"If you take out uncovered meat and place it outside on the street, or in the garden or in the park, or in the backyard without a cover, and the cats come and eat it ... whose fault is it, the cats or the uncovered meat?" the sheik asked.
"The uncovered meat is the problem."
"If she was in her room, in her home, in her hijab (islamic headdress), no problem would have occurred."
Source: Sydney Morning Herald
Women are not independent, autonomous human beings who have rights and desires; they are little more than inanimate objects that have to be protected from predators. When they are not protected from predators, it's certainly not the fault of the predators when they attack — they are just doing what they always do. Women have be shut up in their rooms or completely covered when in public. Either way, women should not be allowed to move through society with the same freedoms as men.
Al-Hilali was not speaking hypothetically:
He also alluded to the Sydney rapes in 2000 where four women were separately gang-raped by a group of young Muslim men, including Bilal Skaf, who originally received a 55-year sentence, later reduced.
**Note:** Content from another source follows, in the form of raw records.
Lemma lastN_app_last l x n : (0 < n)%nat -> last (lastN n (l ++ [x])) = Some x.
Proof.
  intros Hn. unfold lastN. rewrite length_app. simpl.
  rewrite drop_app_le by lia. apply last_snoc.
Qed.

End Slice.

(** ** Conversation memory *)

Section Memory.

Variable cfg : ConversationMemory.Config.
Variable cid : jsstring.

Local Abbreviation T := (summarizationThreshold cfg).
Local Abbreviation M := (maxContextMessages cfg).
Local Abbreviation pushed := (Spec.pushed cid).
Local Abbreviation progress := (Spec.progress cfg cid).

Lemma addMessage_retained now m st :
  retained (addMessage cfg now cid m st) cid =
  if T <=? Z.of_nat (length (pushed now m st))
  then slice (pushed now m st) (- M) None
  else pushed now m st.
Proof.
  unfold addMessage, pushed, retained, summarizeConversation. simpl.
  destruct (conversations st !! cid) as [c|] eqn:Hc; simpl;
    (destruct (T <=? _) eqn:HT; simpl;
     [ rewrite lookup_insert_eq; simpl;
       destruct (_ <? T) eqn:HT'; [lia|]; simpl;
       rewrite lookup_insert_eq; reflexivity
     | rewrite lookup_insert_eq; reflexivity ]).
Qed.

Lemma addMessage_summary now m st :
  summaries (addMessage cfg now cid m st) !! cid =
  if T <=? Z.of_nat (length (pushed now m st))
  then Some {| conversationId := cid;
               messageCount :=
                 Z.of_nat (length (slice (pushed now m st) 0 (Some (- M))));
               timeRange_start :=
                 (fun x => timestamp (data x))
                   <$> head (slice (pushed now m st) 0 (Some (- M)));
               timeRange_end :=
                 (fun x => timestamp (data x))
                   <$> last (slice (pushed now m st) 0 (Some (- M)));
               keyTopics :=
                 extractKeyTopics (slice (pushed now m st) 0 (Some (- M)));
               summary_createdAt := now |}
  else summaries st !! cid.
Proof.
  unfold addMessage, pushed, retained, summarizeConversation. simpl.
  destruct (conversations st !! cid) as [c|] eqn:Hc; simpl;
    (destruct (T <=? _) eqn:HT; simpl;
     [ rewrite lookup_insert_eq; simpl;
       destruct (_ <? T) eqn:HT'; [lia|]; simpl;
       rewrite lookup_insert_eq; reflexivity
     | reflexivity ]).
Qed.
(** X2. With non-negative precipitation and wind speed every sub-score
    lies in [0,100] and the closing clamp cuts nothing: the risk score is
    the weighted sum with weights 0.30, 0.25, 0.25, 0.10, 0.10. *)
Theorem calculate_risk_score_weighted_sum :
  forall temperature precipitation wind_speed humidity visibility : Q,
    0 <= precipitation -> 0 <= wind_speed ->
    0 <= calculate_precipitation_risk precipitation <= 100 /\
    0 <= calculate_wind_risk wind_speed <= 100 /\
    0 <= calculate_humidity_risk humidity temperature <= 100 /\
    0 <= calculate_visibility_risk visibility <= 100 /\
    calculate_risk_score temperature precipitation wind_speed humidity
                         visibility
    == calculate_temperature_risk temperature * 0.30
       + calculate_precipitation_risk precipitation * 0.25
       + calculate_wind_risk wind_speed * 0.25
       + calculate_humidity_risk humidity temperature * 0.10
       + calculate_visibility_risk visibility * 0.10.
Proof.
  intros t p w h v Hp Hw.
  destruct (calculate_temperature_risk_profile t) as (Ht & _).
  assert (Hpr : 0 <= calculate_precipitation_risk p <= 100).
  { unfold calculate_precipitation_risk, min. q_cases; q_norm_all; lra. }
  assert (Hwr : 0 <= calculate_wind_risk w <= 100).
  { unfold calculate_wind_risk, min. q_cases; q_norm_all; lra. }
  assert (Hhr : 0 <= calculate_humidity_risk h t <= 100).
  { unfold calculate_humidity_risk, min. q_cases; q_norm_all; lra. }
  assert (Hvr : 0 <= calculate_visibility_risk v <= 100).
  { unfold calculate_visibility_risk, min. q_cases; q_norm_all; lra. }
  repeat (split; [assumption | ]).
  unfold calculate_risk_score.
  set (tr := calculate_temperature_risk t) in *.
  set (pr := calculate_precipitation_risk p) in *.
  set (wr := calculate_wind_risk w) in *.
  set (hr := calculate_humidity_risk h t) in *.
  set (vr := calculate_visibility_risk v) in *.
  unfold min, max. q_cases; lra.
Qed.

Lemma calculate_risk_score_weighted_sum_witness :
  calculate_risk_score 30 10 20 70 5
  == calculate_temperature_risk 30 * 0.30
     + calculate_precipitation_risk 10 * 0.25
     + calculate_wind_risk 20 * 0.25
     + calculate_humidity_risk 70 30 * 0.10
     + calculate_visibility_risk 5 * 0.10.
Proof.
  apply (calculate_risk_score_weighted_sum 30 10 20 70 5);
    vm_compute; discriminate.
Defined.

Lemma get_risk_level_cases (score : Q) :
  (score <= 20 /\ get_risk_level score = "LOW"%string)
  \/ (20 < score <= 40 /\ get_risk_level score = "MODERATE"%string)
  \/ (40 < score <= 60 /\ get_risk_level score = "MEDIUM"%string)
  \/ (60 < score <= 80 /\ get_risk_level score = "HIGH"%string)
  \/ (80 < score /\ get_risk_level score = "SEVERE"%string).
Proof.
  unfold get_risk_level. q_cases.
  - left. split; [lra | reflexivity].
  - right. left. split; [lra | reflexivity].
  - right. right. left. split; [lra | reflexivity].
  - right. right. right. left. split; [lra | reflexivity].
  - right. right. right. right. split; [lra | reflexivity].
Qed.

(** X3. The risk level never goes down when the score goes up, and the
    bounds are inclusive on the lower level: LOW up to 20, MODERATE up to
    40, MEDIUM up to 60, HIGH up to 80, SEVERE above 80. *)
Theorem get_risk_level_monotone :
  forall score score' : Q,
    score <= score' ->
    (risk_level_rank (get_risk_level score)
     <= risk_level_rank (get_risk_level score'))%Z /\
    (get_risk_level score = "LOW"%string <-> score <= 20) /\
    (get_risk_level score = "SEVERE"%string <-> 80 < score) /\
    (get_risk_level score = "HIGH"%string <-> 60 < score <= 80).
Proof.
  intros s s' Hle.
  destruct (get_risk_level_cases s)
    as [[H E] | [[H E] | [[H E] | [[H E] | [H E]]]]];
    rewrite E;
    (split; [
       destruct (get_risk_level_cases s')
         as [[H' E'] | [[H' E'] | [[H' E'] | [[H' E'] | [H' E']]]]];
       rewrite E'; try (vm_compute; discriminate); exfalso; lra
     | split; [ | split]; split; intro G;
       try reflexivity; try discriminate G; try lra ]).
Qed.

Lemma get_risk_level_monotone_witness :
  (risk_level_rank (get_risk_level 20)
   <= risk_level_rank (get_risk_level (2001 # 100)))%Z.
Proof.
  assert (H : 20 <= 2001 # 100) by (vm_compute; discriminate).
  destruct (get_risk_level_monotone 20 (2001 # 100) H) as [Hrank _].
  exact Hrank.
Defined.

End RiskCalculatorMore.

(** ** The alert engine: severities, cold waves, the shape of the result *)

Section AlertEngineMore.

Import Py Models Env AlertEngine.
Local Open Scope Q_scope.

(** X4. A higher reading never gives a lower severity: the heatwave, rain
    and wind severities do not decrease when the temperature, rainfall or
    wind speed grows, and the cold-wave severity does not decrease when
    the temperature drops. *)
Theorem severity_helpers_monotone :
  forall x y : Q,
    x <= y ->
    (severity_order (_get_heatwave_severity x)
     <= severity_order (_get_heatwave_severity y))%Z /\
    (severity_order (_get_rain_severity x)
     <= severity_order (_get_rain_severity y))%Z /\
    (severity_order (_get_wind_severity x)
     <= severity_order (_get_wind_severity y))%Z /\
    (severity_order (_get_cold_severity y)
     <= severity_order (_get_cold_severity x))%Z.
Proof.
  intros x y Hle.
  unfold _get_heatwave_severity, _get_rain_severity, _get_wind_severity,
         _get_cold_severity.
  repeat split; q_cases; cbn [severity_order];
    first [lia | exfalso; lra].
Qed.

Lemma severity_helpers_monotone_witness :
  (severity_order (_get_heatwave_severity 39)
   <= severity_order (_get_heatwave_severity 43))%Z /\
  (severity_order (_get_cold_severity 1)
   <= severity_order (_get_cold_severity (-6)))%Z.
Proof.
  assert (H1 : 39 <= 43) by (vm_compute; discriminate).
  assert (H2 : -6 <= 1) by (vm_compute; discriminate).
  destruct (severity_helpers_monotone 39 43 H1) as (Hh & _).
  destruct (severity_helpers_monotone (-6) 1 H2) as (_ & _ & _ & Hc).
  split; assumption.
Defined.

Lemma min_from_In (best : Q) (l : list Q) : In (min_from best l) (best :: l).
Proof.
  revert best. induction l as [| x r IH]; intro best; simpl.
  - left. reflexivity.
  - destruct (IH (if Qltb x best then x else best)) as [H | H].
    + destruct (Qltb x best); [right; left | left]; exact H.
    + right. right. exact H.
Qed.

Lemma min_from_lower (best : Q) (l : list Q) :
  Forall (fun x => min_from best l <= x) (best :: l).
Proof.
  revert best. induction l as [| x r IH]; intro best; simpl.
  - repeat constructor. lra.
  - specialize (IH (if Qltb x best then x else best)).
    apply Forall_cons_iff in IH. destruct IH as [Hb Hr].
    destruct (Qltb x best) eqn:E;
      [apply Qltb_lt in E | apply Qltb_ge in E];
      repeat constructor; try assumption; lra.
Qed.

Lemma _get_cold_severity_cases (t : Q) :
  (t < -5 -> _get_cold_severity t = SEVERE) /\
  (-5 <= t -> t < 0 -> _get_cold_severity t = HIGH) /\
  (0 <= t -> _get_cold_severity t = MODERATE).
Proof.
  unfold _get_cold_severity.
  repeat split; intros; q_cases; try reflexivity; lra.
Qed.

(** X5. The cold-wave detector keeps, among the first 24 forecast points,
    those colder than the threshold, at any hour of the day.  It yields an
    alert exactly when at least three are kept; the severity is SEVERE
    when the lowest kept temperature is below -5, HIGH when it is below 0,
    MODERATE otherwise, and the alert runs from the first kept point to
    the last. *)
Theorem check_cold_wave_spec :
  forall (forecast : list HourlyForecast) (threshold : Q) (w : World),
    let cold :=
      filter (fun item => Qltb (temperature item) threshold)
             (firstn 24 forecast) in
    (forall p, In p cold <->
               In p (firstn 24 forecast) /\ temperature p < threshold) /\
    ((List.length cold < 3)%nat ->
       result (_check_cold_wave forecast threshold w) = inr None) /\
    ((3 <= List.length cold)%nat ->
       exists a first_p min_temp,
         result (_check_cold_wave forecast threshold w) = inr (Some a) /\
         type a = COLD_WAVE /\
         hd_error cold = Some first_p /\
         In min_temp (map temperature cold) /\
         Forall (fun t => min_temp <= t) (map temperature cold) /\
         (min_temp < -5 -> severity a = SEVERE) /\
         (-5 <= min_temp -> min_temp < 0 -> severity a = HIGH) /\
         (0 <= min_temp -> severity a = MODERATE) /\
         start_time a = Some (timestamp first_p) /\
         end_time a = Some (timestamp (List.last cold first_p))).
Proof.
  intros forecast threshold w cold.
  split; [ | split].
  - intro p. unfold cold. rewrite filter_In, Qltb_lt. tauto.
  - intro Hlt. unfold _check_cold_wave. fold cold.
    apply Nat.leb_gt in Hlt. rewrite Hlt. reflexivity.
  - intro Hge. unfold _check_cold_wave. fold cold.
    apply Nat.leb_le in Hge. rewrite Hge.
    destruct cold as [| p1 rest] eqn:Ec; [simpl in Hge; discriminate | ].
    destruct (_get_cold_severity_cases
                (min_from (temperature p1) (map temperature rest)))
      as (Hsev & Hhigh & Hmod).
    eexists _, p1, (min_from (temperature p1) (map temperature rest)).
    split; [reflexivity | ].
    cbn [map hd_error severity type start_time end_time].
    repeat split; try assumption.
    + apply min_from_In.
    + apply min_from_lower.
    + destruct rest; reflexivity.
Qed.

Lemma check_cold_wave_spec_witness :
  exists a,
    result (_check_cold_wave
              [Examples.hourly_point 2 (-6) 0 0;
               Examples.hourly_point 3 1 0 0;
               Examples.hourly_point 23 4 0 0] 5 Examples.world_a)
    = inr (Some a) /\
    severity a = SEVERE /\
    start_time a = Some (mk_datetime 2024 6 1 2 0 0) /\
    end_time a = Some (mk_datetime 2024 6 1 23 0 0).
Proof.
  destruct (check_cold_wave_spec
              [Examples.hourly_point 2 (-6) 0 0;
               Examples.hourly_point 3 1 0 0;
               Examples.hourly_point 23 4 0 0] 5 Examples.world_a)
    as (_ & _ & H).
  destruct (H ltac:(vm_compute; lia))
    as (a & p & m & E & _ & Ep & Hin & Hlow & Hsev & _ & _ & Hst & Hen).
  exists a. split; [exact E | ].
  vm_compute in Ep. injection Ep as <-.
  split; [ | split; [exact Hst | exact Hen]].
  apply Hsev.
  vm_compute in Hlow. apply Forall_cons_iff in Hlow.
  destruct Hlow as [Hlow _]. 
  apply Qle_lt_trans with (y := -6); [exact Hlow | vm_compute; reflexivity].
Defined.

Lemma detector_order_NoDup (pre : list Alert) :
  StronglySorted detector_order pre -> NoDup (map type pre).
Proof.
  induction 1 as [| a r Hr IH Ha]; simpl; constructor; [ | exact IH].
  intro Hin. apply in_map_iff in Hin. destruct Hin as (b & Eb & Hb).
  pose proof (proj1 (Forall_forall _ _) Ha b Hb) as Hlt.
  unfold detector_order in Hlt. rewrite Eb in Hlt. lia.
Qed.

(** X6. [check_alerts] returns at most one alert of each type, hence at
    most five alerts. *)
Theorem check_alerts_one_per_type :
  forall (hourly_forecast : list HourlyForecast)
         (current_temp current_humidity current_wind : Q)
         (user_type : string) (custom_thresholds : option CustomThresholds)
         (w : World) (alerts : list Alert),
    result (check_alerts hourly_forecast current_temp current_humidity
                         current_wind user_type custom_thresholds w)
    = inr alerts ->
    NoDup (map type alerts) /\ (List.length alerts <= 5)%nat.
Proof.
  intros f ct ch cw ut th w alerts E.
  apply check_alerts_result in E.
  destruct E as (_ & pre & (Hord & _) & ->).
  assert (Hnd : NoDup (map type
                         (_prioritize_alerts (map (personalize ut) pre)))).
  { assert (Et : map type (map (personalize ut) pre) = map type pre).
    { rewrite map_map. apply map_ext. intro a. apply personalize_type. }
    apply (Permutation_NoDup (l := map type pre)).
    - rewrite <- Et. apply Permutation_sym, Permutation_map.
      unfold _prioritize_alerts. apply sorted_perm.
    - apply detector_order_NoDup, Hord. }
  split; [exact Hnd | ].
  rewrite <- (length_map type).
  apply (NoDup_incl_length Hnd
           (l' := [HEATWAVE; HEAVY_RAIN; STORM; COLD_WAVE; HIGH_HUMIDITY])).
  intros t _. destruct t; simpl; tauto.
Qed.
(** ** Hosts for the examples *)

Definition show_integer (z : Z) : string := NilZero.string_of_int (Z.to_int z).

(** Digits of [n], padded with zeros on the left to [width] characters. *)
Fixpoint pad_left (width : nat) (digits : string) : string :=
  match Nat.ltb (String.length digits) width, width with
  | true, S w => pad_left w ("0" ++ digits)
  | _, _ => digits
  end.

(** [x.toFixed(d)] for [0 <= x < 1e21]. *)
Definition show_fixed (x : number) (d : nat) : string :=
  let scale := Z.pow 10 (Z.of_nat d) in
  let n := Qfloor (x * inject_Z scale + (1 # 2)) in
  match d with
  | O => show_integer n
  | _ => show_integer (n / scale) ++ "." ++ pad_left d (show_integer (n mod scale))
  end.

Definition example_host (network : string -> AxiosOutcome) (now : string) : Host :=
  mkHost network None now
         (fun x => show_integer (Qfloor x))
         show_fixed
         (fun x => show_integer (Qfloor x)).

Definition network_down (url : string) : AxiosOutcome :=
  Rejected (mkError "connect ECONNREFUSED").

Definition network_status (code : Z) (url : string) : AxiosOutcome :=
  Resolved (mkResponse code (DataValue None)).

Definition network_mrr (m : number) (url : string) : AxiosOutcome :=
  Resolved (mkResponse 200
    (DataValue (Some (mkFinancial (Some m) None None None None None)))).

Definition morning : string := "2024-03-01T09:30:00.000Z".
Definition evening : string := "2024-03-01T17:45:00.000Z".
(** C5 as stated fails: after a successful submission the hidden
    subject field still holds "New message from portfolio site", so not
    every field of the form has been cleared. *)
Lemma success_keeps_subject_counterexample :
  let s := step (step initial (Input visitor_form)) Submit in
  let s' := step s (Settle (Resolved {| status := 200; json := None |})) in
  ok {| status := 200; json := None |} = true /\
  ("_subject", "New message from portfolio site") ∈ FormData (form s') /\
  ~ allFieldsEmpty (form s').
Proof.
  intros s s'. split; [reflexivity|]. split.
  - apply list_elem_of_further, list_elem_of_here.
  - unfold allFieldsEmpty. intros Hall. rewrite Forall_forall in Hall.
    assert (Hin : ("_subject", "New message from portfolio site")
                  ∈ FormData (form s'))
      by apply list_elem_of_further, list_elem_of_here.
    specialize (Hall _ Hin). discriminate Hall.
Qed.

(** C7. The request of a submission settles in exactly one of three
    ways, a 2xx response, another response, or a rejected [fetch], and
    each is reported by one call of [setToast] with a notice: the success
    text, the text made from the response, or the network-error text.
    In all three the handler then clears [sending] and registers one
    4000 millisecond timeout that clears the notice; it calls [fetch]
    no more, so no request is added to those issued. *)
Theorem submission_outcomes (s : PageState) (r : FetchResult)
        (data : list (string * string)) (rest : list (list (string * string))) :
  inflight s = data :: rest ->
  let s' := step s (Settle r) in
  exists t,
    toast s' = Some t /\
    ((exists res, r = Resolved res /\ ok res = true /\ outcome r = Sent /\
                  t = successToast) \/
     (exists res, r = Resolved res /\ ok res = false /\ outcome r = RemoteFailure /\
                  t = {| kind := error; text := msg (parsedBody res) |}) \/
     (r = Rejected /\ outcome r = TransportFailure /\
      t = {| kind := error; text := "Network error. Please try again." |})) /\
    List.filter isSetToast (handleContactSubmit_settled r) = [SetToast (Some t)] /\
    List.filter isFetch (handleContactSubmit_settled r) = [] /\
    List.filter isSetTimeout (handleContactSubmit_settled r) =
      [SetTimeout ClearToast 4000%nat] /\
    sent s' = sent s /\ inflight s' = rest /\ sending s' = false /\
    timers s' = timers s ++ [(ClearToast, 4000%nat)] /\
    toast (foldl step s' (replicate (length (timers s')) Timeout)) = None.
Proof.
  intros Hin s'.
  assert (Hclear : forall s1 : PageState,
             timers s1 = timers s ++ [(ClearToast, 4000%nat)] ->
             toast (foldl step s1 (replicate (length (timers s1)) Timeout)) = None).
  { intros s1 Ht.
    assert (Hlen : length (timers s1) = S (length (timers s)))
      by (rewrite Ht, length_app; simpl; lia).
    rewrite Hlen. now apply timeouts_clear_toast. }
  subst s'. simpl. rewrite Hin.
  unfold handleContactSubmit_settled, tryCatch, outcome.
  destruct r as [res|]; [destruct (ok res) eqn:Hok|].
  - exists successToast. split; [reflexivity|]. split.
    { left. now exists res. }
    repeat (split; [reflexivity|]). now apply Hclear.
  - eexists. split; [reflexivity|]. split.
    { right; left. now exists res. }
    repeat (split; [reflexivity|]). now apply Hclear.
  - exists networkToast. split; [reflexivity|]. split.
    { right; right. now repeat split. }
    repeat (split; [reflexivity|]). now apply Hclear.
Qed.

Lemma submission_outcomes_witness :
  let s := step (step initial (Input visitor_form)) Submit in
  toast (step s (Settle Rejected)) = Some networkToast /\
  sent (step s (Settle Rejected)) = [FormData visitor_form].
Proof.
  intros s.
  destruct (submission_outcomes s Rejected (FormData visitor_form) [] eq_refl)
    as (t & Htoast & _ & _ & _ & _ & Hsent & _).
  split; [reflexivity | exact Hsent].
Defined.

End ContactForm.

(** ** The text of the error notice *)

Section ErrorNotice.
Import Contact Samples.

Lemma filtered_messages (es : list FormspreeError) :
  map (default "") (List.filter Boolean (map message es)) = truthy_messages es.
Proof.
  unfold truthy_messages. induction es as [|e es IH]; [reflexivity|].
  cbn [map List.filter omap list_omap]. destruct (message e) as [m|]; simpl.
  - destruct (String.eqb_spec m "") as [-> | Hne]; simpl.
    + rewrite filter_cons_False by (intros H; now apply H). exact IH.
    + rewrite filter_cons_True by exact Hne. now rewrite <- IH.
  - exact IH.
Qed.

Lemma msg_errors (j : FormspreeResponse) (es : list FormspreeError) :
  errors j = Some es -> msg j = String.concat ", " (truthy_messages es).
Proof.
  intros He. unfold msg, errorsChain, join. rewrite He. simpl.
  now rewrite filtered_messages.
Qed.

(** C6, as amended. For a response that is not 2xx and whose body holds
    an [errors] array, the text of the error notice is made of the
    message fields that are present and not empty, in order, joined by a
    comma and a space; for [errors: [{message: "Invalid email"}]] it is
    exactly "Invalid email". *)
Theorem error_notice_joins_messages
        (res : Response) (j : FormspreeResponse) (es : list FormspreeError) :
  ok res = false -> json res = Some j -> errors j = Some es ->
  tryCatch (Resolved res) =
    [SetToast (Some {| kind := error;
                       text := String.concat ", " (truthy_messages es) |})] /\
  (forall f c, es = [ {| message := Some "Invalid email"; field := f; code := c |} ] ->
     tryCatch (Resolved res) =
       [SetToast (Some {| kind := error; text := "Invalid email" |})]).
Proof.
  intros Hok Hj He.
  assert (Htry : tryCatch (Resolved res) =
                 [SetToast (Some {| kind := error;
                                    text := String.concat ", " (truthy_messages es) |})]).
  { unfold tryCatch, parsedBody. rewrite Hok, Hj. simpl.
    now rewrite (msg_errors j es He). }
  split; [exact Htry|].
  intros f c ->. exact Htry.
Qed.

Lemma error_notice_joins_messages_witness :
  tryCatch (Resolved invalid_email) =
    [SetToast (Some {| kind := error; text := "Invalid email" |})].
Proof.
  destruct (error_notice_joins_messages invalid_email
              {| errors := Some [ {| message := Some "Invalid email";
                                     field := Some "email";
                                     code := Some "TYPE_EMAIL" |} ] |}
              [ {| message := Some "Invalid email"; field := Some "email";
                   code := Some "TYPE_EMAIL" |} ]
              eq_refl eq_refl eq_refl) as [_ Hone].
  exact (Hone (Some "email") (Some "TYPE_EMAIL") eq_refl).
Defined.

(** C6 as stated fails: two messages are not put one after the other,
    a comma and a space separate them. *)
Lemma error_notice_concatenation_counterexample :
  ok two_errors = false /\
  json two_errors = Some {| errors := Some two_messages |} /\
  concatenated_messages two_messages = "Invalid emailName is required" /\
  tryCatch (Resolved two_errors) =
    [SetToast (Some {| kind := error; text := "Invalid email, Name is required" |})] /\
  tryCatch (Resolved two_errors) <>
    [SetToast (Some {| kind := error;
                       text := concatenated_messages two_messages |})].
Proof.
  repeat (split; [reflexivity|]). vm_compute. discriminate.
Qed.

(** C10. For a response that is not 2xx: when the body holds an [errors]
    array none of whose entries has a non-empty message, the text of the
    notice is the empty string and not the fallback text; the fallback
    of [??] is taken exactly when the body cannot be parsed or has no
    [errors] field, and the text is then "Could not send message. Please
    try again.". *)
Theorem error_notice_fallback (res : Response) :
  ok res = false ->
  (forall j es,
      json res = Some j -> errors j = Some es ->
      (forall e, e ∈ es -> message e = None \/ message e = Some "") ->
      errorsChain j = Some "" /\
      tryCatch (Resolved res) = [SetToast (Some {| kind := error; text := "" |})] /\
      msg (parsedBody res) <> fallbackText) /\
  (errorsChain (parsedBody res) = None <->
   json res = None \/ exists j, json res = Some j /\ errors j = None) /\
  (errorsChain (parsedBody res) = None ->
   tryCatch (Resolved res) =
     [SetToast (Some {| kind := error;
                        text := "Could not send message. Please try again." |})]).
Proof.
  intros Hok. split; [|split].
  - intros j es Hj He Hnone.
    assert (Hempty : truthy_messages es = []).
    { unfold truthy_messages. clear He.
      induction es as [|e es IH]; [reflexivity|].
      cbn [omap list_omap].
      destruct (Hnone e) as [-> | ->]; [left | | ]; simpl.
      - apply IH. intros e' He'. apply Hnone. now right.
      - rewrite filter_cons_False by (intros H; now apply H).
        apply IH. intros e' He'. apply Hnone. now right. }
    assert (Hmsg : msg j = "") by (rewrite (msg_errors j es He), Hempty; reflexivity).
    split; [|split].
    + unfold errorsChain, join. rewrite He. simpl.
      now rewrite filtered_messages, Hempty.
    + unfold tryCatch, parsedBody. rewrite Hok, Hj. simpl. now rewrite Hmsg.
    + unfold parsedBody. rewrite Hj. simpl. rewrite Hmsg. discriminate.
  - unfold parsedBody, errorsChain. destruct (json res) as [j|]; simpl.
    + split.
      * intros Hnone. right. exists j. split; [reflexivity|].
        now destruct (errors j).
      * intros [Hno | (j' & [= <-] & ->)]; [discriminate | reflexivity].
    + split; [now left | reflexivity].
  - intros Hnone. unfold tryCatch. rewrite Hok. unfold msg. now rewrite Hnone.
Qed.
He said there were women who "sway suggestively" and wore make-up and inappropriate clothes, "and then you get a judge without mercy (rahma) and gives you 65 years," News Limited reports.
The Sheik went on to say women were "weapons" used by "Satan" to control men and when it comes to adultery the responsibility falls on the woman 90 per cent of the time.
When you excuse sexual assaults in this manner, you're only giving sexual predators an excuse to act:
"This is inciting young men to a violent crime because it is the woman's fault," Goward told television's Nine Network. "It is time the Islamic community did more than say they were horrified. I think it is time he left."
Source: ABC News
Politicians in Australia expressed outrage, not that it made any difference:
Prime Minister Howard labelled the mufti's comments as 'appalling and reprehensible', adding: "They are quite out of touch with contemporary values in Australia.
"The idea that women are to blame for rapes is preposterous. I not only reject the comments, I condemn them unconditionally." Treasurer Peter Costello urged the Muslim community to condemn the comments and take action against the Sheik.
"If you have a significant religious leader like this preaching to a flock in a situation where we've had gang rapes, in a way that seems to make it justifiable, or at least lighten the dehumanising and degrading extent of the offence."
Source: Daily Mail
The first stage of defenders trying to "spin" in the issue is to deny that Al-Hilali said what he really said:
A close associate of the sheik, Keysar Trad, said the speech was about adultery, not rape. "He wasn't talking about standard norms of dress in Australia or any country, he wasn't talking about the hijab, he was talking about people who engage in extramarital sex."
It's insulting that Trad thinks anyone will believe this. As offensive as Al-Hilali's analogy is, it's also pretty clear — clear enough, in fact, that it cannot really be applied to cases of adultery. Cats going after a piece of meat left uncovered is an analogy for sexual predators going after an uncovered women, not an analogy for a man and a woman both consenting to engage in an adulterous relationship. Al-Hilali was unmistakably and unequivocally talking about rape (or sexual assaults generally) and Keysar Trad becomes complicit by making such a weak rationalization.
Although he refuses to apologize for his views, he is willing to describe his analogy as "inappropriate," now that he has been pressured to take an indefinite leave:
"I confess that this analogy is inappropriate and unacceptable for the Australian society and the western society in general," al-Hilali said Monday. "In due course, I will take the necessary decision that will lift the pressures that have been placed on our Australian Muslim community and that which will benefit all Australians."
"The pressure of the last couple of days has had an obvious effect on my health and well-being," he said, adding that he had requested indefinite leave from his duties at Lakemba Mosque in Sydney. ...
Al-Hilali, who has been mufti of Australia since 1989, has rejected calls for his resignation over his remarks about women and rape. He apologized for the comments last week and agreed to stop preaching for three months.
The Australian reported Monday that al-Hilali used an Arabic-language radio interview two weeks ago to endorse militants in Iraq, Afghanistan and the Palestinian territories.
Quite a few Muslims reacted negatively to what he said. Some of the negative reactions were due to strong disagreement with the content of his comments; some, though, may have had more to do with the negative publicity those comments drew. It's impossible to be sure, of course, but some of what I saw was about how he had set back relations with non-Muslims by many years and not about how heinous his ideas were.
Many Muslims are concerned, and quite justifiably, about negative portrayals and images of them in the media and popular culture. That won't change so long as there are real Muslims like Al-Hilali who justify the negative images by acting in some of the worst ways possible. When people like Al-Hilali leading Muslim communities, it will be impossible to convince critics that Islam is a peaceful and decent religion.